• _Task brief_
All lines containing the string "list" must be copied from the entries.

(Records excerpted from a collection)
(* ===== verification/SmallMap.v ===== *)
(** [starlark_map/src/small_map.rs]: the insertion-ordered hash map behind Starlark's
    dictionaries, module scopes and keyword arguments.  Entries live in a [VecMap]; a
    hash table from promoted key hashes to positions is added once there are more than
    [NO_INDEX_THRESHOLD] entries.  [wf m l] is the invariant tying the two together,
    and [SmallMapSpec.v] proves that the whole is an ordered association list. *)

From S2P Require Import Prelude Vec2 Hashing VecMap.

Record SmallMap (T K V : Type) := mkSmallMap {
  entries : VecMap K V;
  index : option T;
}.
Arguments mkSmallMap {T K V}.
Arguments entries {T K V}.
Arguments index {T K V}.

Section SmallMap.
Context `{Toolchain} {T K V : Type} `{EqDecision K} `{HashTable nat T}.
Context `{SizeOf (K * V), SizeOf StarlarkHashValue, SizeOf (K * V * StarlarkHashValue)}.
Implicit Types m : SmallMap T K V.

Definition NO_INDEX_THRESHOLD : nat := if rust_nightly then 32 else 16.

Definition SmallMap_new : SmallMap T K V := mkSmallMap VecMap_new None.

Definition SmallMap_with_capacity (n : nat) : comp (SmallMap T K V) :=
  if n <=? NO_INDEX_THRESHOLD then
    es ← VecMap_with_capacity n; Ok (mkSmallMap es None)
  else
    es ← VecMap_with_capacity n;
    t ← ht_with_capacity n;
    Ok (mkSmallMap es (Some t)).

Definition SmallMap_len m : nat := VecMap_len (entries m).
Definition SmallMap_is_empty m : bool := VecMap_is_empty (entries m).
Definition SmallMap_capacity m : nat := VecMap_capacity (entries m).

Definition maybe_drop_index m : SmallMap T K V :=
  if VecMap_len (entries m) <=? NO_INDEX_THRESHOLD then mkSmallMap (entries m) None else m.

Definition SmallMap_keys m : comp (list K) := VecMap_keys (entries m).
Definition SmallMap_values m : comp (list V) := VecMap_values (entries m).
Definition SmallMap_iter m : comp (list (K * V)) := VecMap_iter (entries m).
Definition SmallMap_iter_hashed m : comp (list (Hashed K * V)) := VecMap_iter_hashed (entries m).

(** ** Lookup *)

(** The closure given to the hash table: compares the key stored at a position. *)
Definition index_eq (es : VecMap K V) (eq : K → bool) (i : nat) : comp bool :=
  '(hk, _) ← VecMap_get_unchecked es i; Ok (eq (key hk)).

Definition get_index_of_hashed_raw_with_index m (hash : StarlarkHashValue) (eq : K → bool)
    (index : T) : comp (option nat) :=
  ht_find index (promote hash) (index_eq (entries m) eq).

Definition get_index_of_hashed_raw m (hash : StarlarkHashValue) (eq : K → bool) :
    comp (option nat) :=
  match index m with
  | None => VecMap_get_index_of_hashed_raw (entries m) hash eq
  | Some index => get_index_of_hashed_raw_with_index m hash eq index
  end.

Definition get_index_of_hashed m (k : Hashed K) : comp (option nat) :=
  get_index_of_hashed_raw m (hash k) (equivalent (key k)).
Definition get_index_of_hashed_by_value m (k : Hashed K) : comp (option nat) :=
  get_index_of_hashed_raw m (hash k) (equivalent (key k)).

Definition get_hashed m (k : Hashed K) : comp (option V) :=
  o ← get_index_of_hashed m k;
  match o with
  | Some i => '(_, v) ← VecMap_get_unchecked (entries m) i; Ok (Some v)
  | None => Ok None
  end.
Definition get_hashed_by_value m (k : Hashed K) : comp (option V) :=
  o ← get_index_of_hashed_by_value m k;
  match o with
  | Some i => '(_, v) ← VecMap_get_unchecked (entries m) i; Ok (Some v)
  | None => Ok None
  end.
Definition get_full_hashed m (k : Hashed K) : comp (option (nat * K * V)) :=
  o ← get_index_of_hashed m k;
  match o with
  | Some i => '(hk, v) ← VecMap_get_unchecked (entries m) i; Ok (Some (i, key hk, v))
  | None => Ok None
  end.
Definition SmallMap_get_index m (i : nat) : comp (option (K * V)) :=
  VecMap_get_index (entries m) i.
Definition contains_key_hashed m (k : Hashed K) : comp bool :=
  o ← get_index_of_hashed m k; Ok (match o with Some _ => true | None => false end).

(** The value, with the effect of assigning through the returned reference. *)
Definition get_mut_hashed m (k : Hashed K) : comp (option (V * (V → SmallMap T K V))) :=
  o ← get_index_of_hashed m k;
  match o with
  | None => Ok None
  | Some i =>
    _ ← assert (i <? VecMap_len (entries m));
    '(_, v, set) ← VecMap_get_unchecked_mut (entries m) i;
    Ok (Some (v, λ w, mkSmallMap (set w) (index m)))
  end.

(** ** The index *)

Definition hasher (es : VecMap K V) (i : nat) : comp Z :=
  _ ← assert (i <? VecMap_len es);
  '(hk, _) ← VecMap_get_unchecked es i;
  Ok (promote (hash hk)).

(** The loop of [create_index] and [rebuild_index]; growing the table there is
    [unreachable!]. *)
Fixpoint insert_all (t : T) (l : list (Hashed K * V)) (i : nat) : comp T :=
  match l with
  | [] => Ok t
  | (hk, _) :: l =>
    t ← ht_insert_unique t (promote (hash hk)) i (λ _, Panic);
    insert_all t l (S i)
  end.

Definition create_index m (capacity : nat) : comp (SmallMap T K V) :=
  _ ← assert (match index m with None => true | Some _ => false end);
  _ ← assert (VecMap_len (entries m) <=? capacity);
  t ← ht_with_capacity capacity;
  l ← VecMap_iter_hashed (entries m);
  t ← insert_all t l 0;
  Ok (mkSmallMap (entries m) (Some t)).

Definition rebuild_index m : comp (SmallMap T K V) :=
  match index m with
  | Some t =>
    l ← VecMap_iter_hashed (entries m);
    t ← insert_all (ht_clear t) l 0;
    Ok (mkSmallMap (entries m) (Some t))
  | None => Ok m
  end.

Definition SmallMap_reserve m (additional : nat) : comp (SmallMap T K V) :=
  es ← VecMap_reserve (entries m) additional;
  let m := mkSmallMap es (index m) in
  match index m with
  | Some t =>
    t ← ht_reserve t additional (hasher es);
    Ok (mkSmallMap es (Some t))
  | None =>
    if NO_INDEX_THRESHOLD <? SmallMap_len m + additional
    then create_index m (SmallMap_len m + additional) else Ok m
  end.

(** ** Insertion *)

(** Returns the map, and the new entry with the effect of assigning its value. *)
Definition insert_hashed_unique_unchecked m (k : Hashed K) (val : V) :
    comp (SmallMap T K V * (K * V * (V → SmallMap T K V))) :=
  let entry_index := VecMap_len (entries m) in
  es ← VecMap_insert_hashed_unique_unchecked (entries m) k val;
  m ← match index m with
      | Some t =>
        t ← ht_insert_unique t (promote (hash k)) entry_index (hasher es);
        Ok (mkSmallMap es (Some t))
      | None =>
        if VecMap_len es =? NO_INDEX_THRESHOLD + 1
        then create_index (mkSmallMap es None) (VecMap_len es)
        else
          _ ← assert (VecMap_len es <? NO_INDEX_THRESHOLD + 1);
          Ok (mkSmallMap es None)
      end;
  '(hk, v, set) ← VecMap_get_unchecked_mut (entries m) (VecMap_len (entries m) - 1);
  Ok (m, (key hk, v, λ w, mkSmallMap (set w) (index m))).

Definition insert_hashed m (k : Hashed K) (val : V) : comp (option V * SmallMap T K V) :=
  o ← get_index_of_hashed_raw m (hash k) (equivalent (key k));
  match o with
  | None => '(m, _) ← insert_hashed_unique_unchecked m k val; Ok (None, m)
  | Some i =>
    _ ← assert (i <? VecMap_len (entries m));
    '(_, old, set) ← VecMap_get_unchecked_mut (entries m) i;
    Ok (Some old, mkSmallMap (set val) (index m))
  end.

(** [entry_hashed] and [Entry]. *)
Inductive Entry :=
| Occupied (k : K) (value : V) (set : V → SmallMap T K V)
| Vacant (k : Hashed K) (map : SmallMap T K V).

Definition entry_hashed m (k : Hashed K) : comp Entry :=
  o ← get_index_of_hashed_raw m (hash k) (equivalent (key k));
  match o with
  | Some i =>
    '(hk, v, set) ← VecMap_get_unchecked_mut (entries m) i;
    Ok (Occupied (key hk) v (λ w, mkSmallMap (set w) (index m)))
  | None => Ok (Vacant k m)
  end.

Definition Entry_key (e : Entry) : K :=
  match e with Occupied k _ _ => k | Vacant k _ => key k end.

Definition VacantEntry_insert_entry (k : Hashed K) m (value : V) :
    comp (K * V * (V → SmallMap T K V)) :=
  '(_, r) ← insert_hashed_unique_unchecked m k value; Ok r.

Definition or_insert_entry_with (e : Entry) (default : () → V) :
    comp (K * V * (V → SmallMap T K V)) :=
  match e with
  | Occupied k v set => Ok (k, v, set)
  | Vacant k m => VacantEntry_insert_entry k m (default ())
  end.

Definition or_insert_with (e : Entry) (default : () → V) : comp (V * (V → SmallMap T K V)) :=
  '(_, v, set) ← or_insert_entry_with e default; Ok (v, set).

(** ** Removal *)

Definition shift_remove_hashed_entry m (k : Hashed K) :
    comp (option (K * V) * SmallMap T K V) :=
  match index m with
  | Some t =>
    o ← ht_find_remove t (promote (hash k)) (index_eq (entries m) (equivalent (key k)));
    match o with
    | None => Ok (None, m)
    | Some (i, t) =>
      t ← if i =? VecMap_len (entries m) - 1 then Ok t else
            ht_iter_mut t (λ bucket,
              _ ← assert (negb (bucket =? i));
              Ok (if i <? bucket then bucket - 1 else bucket));
      '(hk, v, es) ← VecMap_remove (entries m) i;
      Ok (Some (key hk, v), mkSmallMap es (Some t))
    end
  | None =>
    '(o, es) ← VecMap_remove_hashed_entry (entries m) k;
    Ok (o, mkSmallMap es None)
  end.

Definition shift_remove_hashed m (k : Hashed K) : comp (option V * SmallMap T K V) :=
  '(o, m) ← shift_remove_hashed_entry m k;
  Ok (match o with Some (_k, v) => Some v | None => None end, m).

Definition shift_remove_index_hashed m (i : nat) :
    comp (option (Hashed K * V) * SmallMap T K V) :=
  if SmallMap_len m <=? i then Ok (None, m) else
  t ← match index m with
      | Some t =>
        '(removed, t) ← ht_retain bool t false (λ removed j,
          if j =? i then _ ← assert (negb removed); Ok (true, None)
          else if i <? j then Ok (removed, Some (j - 1))
          else Ok (removed, Some j));
        _ ← assert removed;
        Ok (Some t)
      | None => Ok None
      end;
  '(hk, v, es) ← VecMap_remove (entries m) i;
  Ok (Some (hk, v), mkSmallMap es t).

Definition shift_remove_index m (i : nat) : comp (option (K * V) * SmallMap T K V) :=
  '(o, m) ← shift_remove_index_hashed m i;
  Ok (match o with Some (hk, v) => Some (key hk, v) | None => None end, m).

Definition SmallMap_pop m : comp (option (K * V) * SmallMap T K V) :=
  '(o, es) ← VecMap_pop (entries m);
  match o with
  | None => Ok (None, mkSmallMap es (index m))
  | Some (hk, v) =>
    t ← match index m with
        | Some t =>
          o ← ht_find_remove t (promote (hash hk)) (λ i, Ok (i =? VecMap_len es));
          match o with
          | Some (removed, t) => _ ← assert (removed =? VecMap_len es); Ok (Some t)
          | None => Panic
          end
        | None => Ok None
        end;
    Ok (Some (key hk, v), mkSmallMap es t)
  end.

Definition SmallMap_clear m : SmallMap T K V :=
  mkSmallMap (VecMap_clear (entries m))
    (match index m with Some t => Some (ht_clear t) | None => None end).

(** ** Reordering *)

Definition SmallMap_first m : comp (option (K * V)) := l ← SmallMap_iter m; Ok (head l).
Definition SmallMap_last m : comp (option (K * V)) := l ← SmallMap_iter m; Ok (list.last l).

Definition SmallMap_sort_keys (cmp : K → K → comparison) m : comp (SmallMap T K V) :=
  sorted ← VecMap_is_sorted_by_key cmp (entries m);
  if sorted : bool then Ok m else
  es ← VecMap_sort_keys cmp (entries m);
  rebuild_index (mkSmallMap es (index m)).

Definition SmallMap_reverse m : comp (SmallMap T K V) :=
  es ← VecMap_reverse (entries m);
  match index m with
  | Some t =>
    let len := VecMap_len es in
    t ← ht_iter_mut t (λ entry,
      n ← unwrap (checked_sub len 1);
      unwrap (checked_sub n entry));
    Ok (mkSmallMap es (Some t))
  | None => Ok (mkSmallMap es None)
  end.

Definition SmallMap_retain m (f : K → V → bool * V) : comp (SmallMap T K V) :=
  let original_len := SmallMap_len m in
  es ← VecMap_retain (entries m) f;
  let m := mkSmallMap es (index m) in
  _ ← assert (VecMap_len es <=? original_len);
  if SmallMap_len m <? original_len then rebuild_index m else Ok m.

(** ** Comparison and construction *)

Definition SmallMap_eq_ordered `{EqDecision V} m (other : SmallMap T K V) : comp bool :=
  VecMap_eq_ordered (entries m) (entries other).

Fixpoint all_present `{EqDecision V} (l : list (Hashed K * V)) (other : SmallMap T K V) :
    comp bool :=
  match l with
  | [] => Ok true
  | (k, v) :: l =>
    o ← get_hashed other k;
    if bool_decide (o = Some v) then all_present l other else Ok false
  end.
Definition SmallMap_eq `{EqDecision V} m (other : SmallMap T K V) : comp bool :=
  if SmallMap_len m =? SmallMap_len other then
    l ← SmallMap_iter_hashed m; all_present l other
  else Ok false.

Context (hash_of : K → StarlarkHashValue).

Definition SmallMap_get m (k : K) : comp (option V) := get_hashed m (Hashed_new hash_of k).
Definition get_full m (k : K) : comp (option (nat * K * V)) :=
  get_full_hashed m (Hashed_new hash_of k).
Definition get_index_of m (k : K) : comp (option nat) :=
  get_index_of_hashed m (Hashed_new hash_of k).
Definition SmallMap_get_mut m (k : K) : comp (option (V * (V → SmallMap T K V))) :=
  get_mut_hashed m (Hashed_new hash_of k).
Definition contains_key m (k : K) : comp bool := contains_key_hashed m (Hashed_new hash_of k).
Definition SmallMap_insert m (k : K) (val : V) : comp (option V * SmallMap T K V) :=
  insert_hashed m (Hashed_new hash_of k) val.
Definition insert_unique_unchecked m (k : K) (val : V) :
    comp (SmallMap T K V * (K * V * (V → SmallMap T K V))) :=
  insert_hashed_unique_unchecked m (Hashed_new hash_of k) val.
Definition shift_remove m (k : K) : comp (option V * SmallMap T K V) :=
  shift_remove_hashed m (Hashed_new hash_of k).
Definition shift_remove_entry m (k : K) : comp (option (K * V) * SmallMap T K V) :=
  shift_remove_hashed_entry m (Hashed_new hash_of k).
Definition entry m (k : K) : comp Entry := entry_hashed m (Hashed_new hash_of k).

Fixpoint SmallMap_extend m (l : list (K * V)) : comp (SmallMap T K V) :=
  match l with
  | [] => Ok m
  | (k, v) :: l => '(_, m) ← SmallMap_insert m k v; SmallMap_extend m l
  end.
(** [from_iter]; [size_hint] is the iterator's lower bound. *)
Definition SmallMap_from_iter (size_hint : nat) (l : list (K * V)) : comp (SmallMap T K V) :=
  mp ← SmallMap_with_capacity size_hint; SmallMap_extend mp l.
End SmallMap.
Arguments Entry T K V : clear implicits.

• _Reply to the exercise_
    and [SmallMapSpec.v] proves that the whole is an ordered association list. *)
Definition SmallMap_keys m : comp (list K) := VecMap_keys (entries m).
Definition SmallMap_values m : comp (list V) := VecMap_values (entries m).
Definition SmallMap_iter m : comp (list (K * V)) := VecMap_iter (entries m).
Definition SmallMap_iter_hashed m : comp (list (Hashed K * V)) := VecMap_iter_hashed (entries m).
Fixpoint insert_all (t : T) (l : list (Hashed K * V)) (i : nat) : comp T :=
Definition SmallMap_last m : comp (option (K * V)) := l ← SmallMap_iter m; Ok (list.last l).
Fixpoint all_present `{EqDecision V} (l : list (Hashed K * V)) (other : SmallMap T K V) :
Fixpoint SmallMap_extend m (l : list (K * V)) : comp (SmallMap T K V) :=
Definition SmallMap_from_iter (size_hint : nat) (l : list (K * V)) : comp (SmallMap T K V) :=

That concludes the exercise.